This category specifies all details of the Output of measurements using the metric.

4.4.1. Type

<insert name of the output type, raw or a selected summary statistic>

Percentile -- for the conditional distribution of all packets with a valid value of Round-trip delay (undefined delays are excluded), a single value corresponding to the 95th percentile.

4.4.2. Data Format

<describe the data format for each type of result>

For all outputs ---

T0
the start of a measurement interval, (format "date-and-time" as specified in Section 5.6 of [RFC3339], see also Section 3 of [RFC6991]). The UTC Time Zone is required by Section 6.1 of [RFC2330].
Tf
the start of a measurement interval, (format "date-and-time" as specified in Section 5.6 of [RFC3339], see also Section 3 of [RFC6991]). The UTC Time Zone is required by Section 6.1 of [RFC2330].

Raw -- REMOVED IN VERSION 01

Percentile -- for the conditional distribution of all packets with a valid value of Round-trip delay (undefined delays are excluded), a single value as follows:

See section 4.1 of [RFC3393] for details on the conditional distribution to exclude undefined values of delay, and Section 5 of [RFC6703] for background on this analysis choice.
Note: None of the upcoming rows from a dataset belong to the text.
(** * Voting application ([app.py]): data model, request handlers and
      the voting-integrity properties.

    The relational store is a record of four tables (lists of rows in rowid
    order) plus the set of files below [UPLOAD_FOLDER].  Every route of
    [app.py] that writes the store, and the pages that show votes and
    results, is a function [Store -> inputs -> Store * reply]; a request
    that raises leaves the tables as they were (the session is rolled back)
    and answers [Err ServerError]. *)

From Stdlib Require Import String Ascii.
From Stdlib Require Import List Bool Arith NArith ZArith Lia.
From Stdlib Require Import Permutation Sorted.
Import ListNotations.

(* ------------------------------------------------------------------ *)
(** ** Python values *)

(** A Python [str]: the sequence of its code points. *)
Definition pystr := list N.

(** An ASCII literal as a [pystr]. *)
Definition py (s : string) : pystr := map N_of_ascii (list_ascii_of_string s).

Fixpoint str_eqb (a b : pystr) : bool :=
  match a, b with
  | [], [] => true
  | x :: a', y :: b' => N.eqb x y && str_eqb a' b'
  | _, _ => false
  end.

(** Equality of two values that may be [None]; on a column this is what
    [filter_by(col=value)] tests ([col IS NULL] when the value is [None]). *)
Definition opt_eqb (a b : option pystr) : bool :=
  match a, b with
  | None, None => true
  | Some x, Some y => str_eqb x y
  | _, _ => false
  end.

(** Truth value of an optional string ([if user.id_proof_image:]). *)
Definition truthy (o : option pystr) : bool :=
  match o with
  | Some (_ :: _) => true
  | _ => false
  end.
See section 4.3 of [RFC3393] for details on the percentile statistic (where Round-trip delay should be substituted for "ipdv").

The percentile = 95.

The time value of the result is expressed in units of seconds, with resolution of 0.0001 seconds (0.1 ms), and with lossless conversion to/from the 32-bit NTP timestamp as per section 6 of RFC [RFC5905]

4.4.3. Reference

<pointer to section/spec where output type/format is defined>

See the Data Format column for references.

4.4.4. Metric Units

<insert units for the measured results, and the reference specification>.

The 95th Percentile of Round-trip Delay is expressed in seconds.

4.5. Administrative items

4.5.1. Status

<current or depricated>

4.5.2. Requestor (keep?)

name or RFC, etc.

4.5.3. Revision

1.0

4.5.4. Revision Date

YYYY-MM-DD

4.6. Comments and Remarks

Additional (Informational) details for this entry

5. Packet Delay Variation Registry Entry

This section gives an initial registry entry for a Packet Delay Variation metric.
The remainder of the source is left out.